Venom was going to love watching the lights go out in Donny’s eyes when he eventually strangled him. A bullet was too good for Donny Danielson. Real men died by lead. Snot-nosed lady-boys died by having the life strangled out of them while they looked into the eyes of a real man.
But he couldn’t kill Donny yet. He might need to use the sack of shit to make Samantha talk. Nothing loosened a person’s tongue quicker than watching someone they cared about suffer. He’d learned that lesson in Albu Bali.
“Look.” Crutch pointed out the window. “She’s coming.”
Venom turned in the direction of Crutch’s finger. Sure enough. Samantha and Termite hustled through the building’s front door, Termite steering her toward the waiting SUV with a hand at her elbow.
Venom’s heart began to pound. His breath caught at the back of his throat. Even though her eyes were wide and unblinking, her cheeks pale with fear, she was still prettier in person than in any of the pictures he’d seen online or in the paper.
Anticipation swirled low in his belly, making his cock twitch. “This is gonna be fun,” he said to no one in particular.
*
Samantha knew the taste of fear when she slid into the second-row seat of the black SUV. It was sour, like a pickle. It thickened her spit, making it impossible to swallow.
“You okay?” she asked Donny, taking in his red eyes and disheveled hair. His ankles were duct-taped together, as were his wrists. A length of the stuff was slapped over his mouth.

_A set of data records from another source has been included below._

(** * CRBasic grammar (tree-sitter-crbasic, [grammar.js])

    The repository consists of one tree-sitter grammar.  This development
    embeds it:
    - the terminals, as regular expressions with a matcher and as string
      literals in the spelling of the source ([Regex], [Lexical]);
    - the lexer they define, by longest match with [extras] skipped
      ([Lexer]);
    - the rules, as inductive types of syntax-tree nodes, one constructor
      per alternative, with the leaves each node covers ([Syntax]);
    - the [prec], [prec.left] and [prec.right] annotations, as the
      precedences that settle the shift/reduce conflicts of the expression
      rules, in a shift/reduce parser of expressions ([Parser]) and as the
      condition a tree satisfies when they are respected ([Grammar]).
    The second part proves the properties of these definitions and settles
    the claims of the specification, one theorem per claim.  The last
    part proves further properties of the rules: how blocks and parentheses
    nest ([Blocks]), that a sequence of leaves has one tree, which
    sequences of leaves the rules do not derive, and what the lexical
    rules match. *)

From Stdlib Require Import List String Ascii Bool Arith NArith Lia.
Import ListNotations.

Set Warnings "-register-all".

Local Open Scope string_scope.
Local Open Scope list_scope.
Local Open Scope nat_scope.

(* ================================================================== *)
(** ** Regular expressions of the terminals *)
(* ================================================================== *)

Module Regex.

(** The regular-expression fragment used by [grammar.js]: character
    classes, sequence, alternation, [*], [+] and [?]. *)
Inductive regex : Type :=
| Void
| Eps
| Class (p : ascii -> bool)
| Cat (r s : regex)
| Alt (r s : regex)
| Star (r : regex).

Definition Plus (r : regex) : regex := Cat r (Star r).
Definition Opt (r : regex) : regex := Alt Eps r.
(** * EduMUSE podcast flow: a shallow embedding of [podcast_flow.py]

    The development follows [src/edumuse/src/edumuse/flows/podcast_flow.py].
    Python values are an inductive type, Python exceptions are values of
    type [exn], and every method of [PodcastFlow] is a computation in a
    state-and-exception monad over a [world] made of the file system and
    the log of calls to the external collaborators (chat completion,
    speech synthesis, ffmpeg, ffprobe).  The collaborators themselves are
    the fields of an [env] record: every theorem holds for all of them.

    Conventions.
    - A Python [str] is a [string] whose characters are the code points
      0..255; [len] is [String.length].
    - [exn] models the [Exception] hierarchy, which is what the
      [except Exception] clauses of the source catch.
    - [print] calls are not modelled, but the expressions they format are
      evaluated where they can raise ([line['speaker']], [len(...)]). *)

From Stdlib Require Import ZArith String Ascii List DecimalString.
From Stdlib Require Import DecimalNat.
From stdpp Require Import gmap strings list fin_maps.

Open Scope string_scope.

(** ** Python strings *)

Definition nl : string := String "010" "".
Definition dquote : string := String "034" "".

Definition is_space (c : ascii) : bool :=
  let n := nat_of_ascii c in
  (((9 <=? n) && (n <=? 13)) || ((28 <=? n) && (n <=? 32))
   || (n =? 133) || (n =? 160))%nat.

Definition str_is_empty (s : string) : bool :=
  match s with EmptyString => true | String _ _ => false end.

Fixpoint lstrip_by (p : ascii -> bool) (s : string) : string :=
  match s with
  | EmptyString => EmptyString
  | String c r => if p c then lstrip_by p r else s
  end.

Fixpoint rstrip_by (p : ascii -> bool) (s : string) : string :=
  match s with
  | EmptyString => EmptyString
  | String c r =>
      let r' := rstrip_by p r in
      if p c && str_is_empty r' then EmptyString else String c r'
  end.

(** [s.strip()] and [s.strip(chars)] for a one-character [chars]. *)
Definition strip_by (p : ascii -> bool) (s : string) : string :=
  rstrip_by p (lstrip_by p s).
Definition str_strip (s : string) : string := strip_by is_space s.
Definition str_strip_char (c : ascii) (s : string) : string :=
  strip_by (Ascii.eqb c) s.

(** [s.split(sep)] for a one-character separator. *)
Fixpoint str_split (sep : ascii) (s : string) : list string :=
  match s with
  | EmptyString => [EmptyString]
  | String c r =>
      if Ascii.eqb c sep then EmptyString :: str_split sep r
      else match str_split sep r with
           | h :: t => String c h :: t
           | [] => [String c EmptyString]
           end
  end.

(** [s[:n]] and [s[n:]] for [n >= 0]. *)
Definition str_take (n : nat) (s : string) : string := substring 0 n s.
Definition str_drop (n : nat) (s : string) : string :=
  substring n (String.length s - n) s.

Definition str_startswith (p s : string) : bool := String.prefix p s.
Definition str_endswith (suf s : string) : bool :=
  (String.length suf <=? String.length s)%nat
  && String.eqb (str_drop (String.length s - String.length suf) s) suf.

Fixpoint str_last (s : string) : option ascii :=
  match s with
  | EmptyString => None
  | String c EmptyString => Some c
  | String _ r => str_last r
  end.

(** [s.endswith((c1, ..., cn))] for one-character alternatives. *)
Definition str_endswith_any (cs : list ascii) (s : string) : bool :=
  match str_last s with
  | Some c => existsb (Ascii.eqb c) cs
  | None => false
  end.

Fixpoint str_map (f : ascii -> ascii) (s : string) : string :=
  match s with
  | EmptyString => EmptyString
  | String c r => String (f c) (str_map f r)
  end.

Definition ascii_lower (c : ascii) : ascii :=
  let n := nat_of_ascii c in
  if (((65 <=? n) && (n <=? 90))
      || ((192 <=? n) && (n <=? 222) && negb (n =? 215)))%nat
  then ascii_of_nat (n + 32) else c.
Definition str_lower (s : string) : string := str_map ascii_lower s.

(** [s.replace(a, b)] for one-character [a] and [b]. *)
Definition str_replace_char (a b : ascii) (s : string) : string :=
  str_map (fun c => if Ascii.eqb c a then b else c) s.

Definition str_concat (l : list string) : string := String.concat "" l.

Definition str_of_nat (n : nat) : string :=
  NilZero.string_of_uint (Nat.to_uint n).
Definition str_of_Z (z : Z) : string :=
  NilZero.string_of_int (Z.to_int z).

Fixpoint str_repeat (c : ascii) (n : nat) : string :=
  match n with O => EmptyString | S k => String c (str_repeat c k) end.

(** The format specification [{i:03d}] for [i >= 0]: at least three
    digits, zero-padded on the left. *)
Definition format_03d (i : nat) : string :=
  let d := str_of_nat i in
  str_repeat "0" (3 - String.length d) ++ d.

(** ** Python values *)

(** The values that [json.loads] produces and that the caller passes in
    the [sources] and [context] dictionaries.  A float carries its
    [repr]; a dictionary is an association list in insertion order. *)
#[warnings="-register-all"]
Inductive pyval : Type :=
| PNone
| PBool (b : bool)
| PInt (z : Z)
| PFloat (repr : string)
| PStr (s : string)
| PList (l : list pyval)
| PDict (d : list (string * pyval)).

Definition pydict : Type := list (string * pyval).

Inductive exn_kind :=
| TypeError | KeyError | AttributeError | ValueError
| JSONDecodeError | OSError | CalledProcessError | ServiceError.

Record exn : Type := Exn { exn_class : exn_kind; exn_str : string }.

Inductive outcome (A : Type) : Type :=
| Returned (a : A)
| Raised (e : exn).
Arguments Returned {A} a.
Arguments Raised {A} e.

Definition exn_kind_eqb (a b : exn_kind) : bool :=
  match a, b with
  | TypeError, TypeError | KeyError, KeyError
  | AttributeError, AttributeError
  | ValueError, ValueError | JSONDecodeError, JSONDecodeError
  | OSError, OSError | CalledProcessError, CalledProcessError
  | ServiceError, ServiceError => true
  | _, _ => false
  end.

(** [d.get(k)] and [d.get(k, default)]. *)
Fixpoint dict_lookup (k : string) (d : pydict) : option pyval :=
  match d with
  | [] => None
  | (k', v) :: r => if String.eqb k k' then Some v else dict_lookup k r
  end.
Definition dict_get (d : pydict) (k : string) : pyval :=
  match dict_lookup k d with Some v => v | None => PNone end.
Definition dict_get_default (d : pydict) (k : string) (dflt : pyval) : pyval :=
  match dict_lookup k d with Some v => v | None => dflt end.

(** Truth value of an object ([not x] is its negation). *)
Definition py_truthy (v : pyval) : bool :=
  match v with
  | PNone => false
  | PBool b => b
  | PInt z => negb (z =? 0)%Z
  | PFloat r => negb (String.eqb r "0.0" || String.eqb r "-0.0")
  | PStr s => negb (str_is_empty s)
  | PList l => match l with [] => false | _ => true end
  | PDict d => match d with [] => false | _ => true end
  end.

Definition type_name (v : pyval) : string :=
  match v with
  | PNone => "NoneType" | PBool _ => "bool" | PInt _ => "int"
  | PFloat _ => "float" | PStr _ => "str" | PList _ => "list"
  | PDict _ => "dict"
  end.

(** [len(v)]. *)
Definition py_len (v : pyval) : outcome nat :=
  match v with
  | PStr s => Returned (String.length s)
  | PList l => Returned (List.length l)
  | PDict d => Returned (List.length d)
  | _ => Raised (Exn TypeError
                   ("object of type '" ++ type_name v ++ "' has no len()"))
  end.

(** The sequence a [for] loop over [v] visits. *)
Definition py_iter (v : pyval) : outcome (list pyval) :=
  match v with
  | PList l => Returned l
  | PDict d => Returned (map (fun kv => PStr (fst kv)) d)
  | PStr s =>
      Returned (map (fun c => PStr (String c EmptyString))
                    (list_ascii_of_string s))
  | _ => Raised (Exn TypeError
                   ("'" ++ type_name v ++ "' object is not iterable"))
  end.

He gave her a jerky nod, and relief rushed through her so quickly that she felt dizzy. Or maybe that was terror making her head spin?
“I’m so sorry I got you into this,” she told him.
“How touching,” came the voice from the phone.
She turned to find a mountain of a man dressed head to toe in black. He wore a ski mask. It covered everything but his mouth and eyes. When he flashed her a smile, she was surprised to see his teeth were straight and white. In contrast, his eyes were as black as night. Looking into them, she felt like she was falling into a soulless abyss.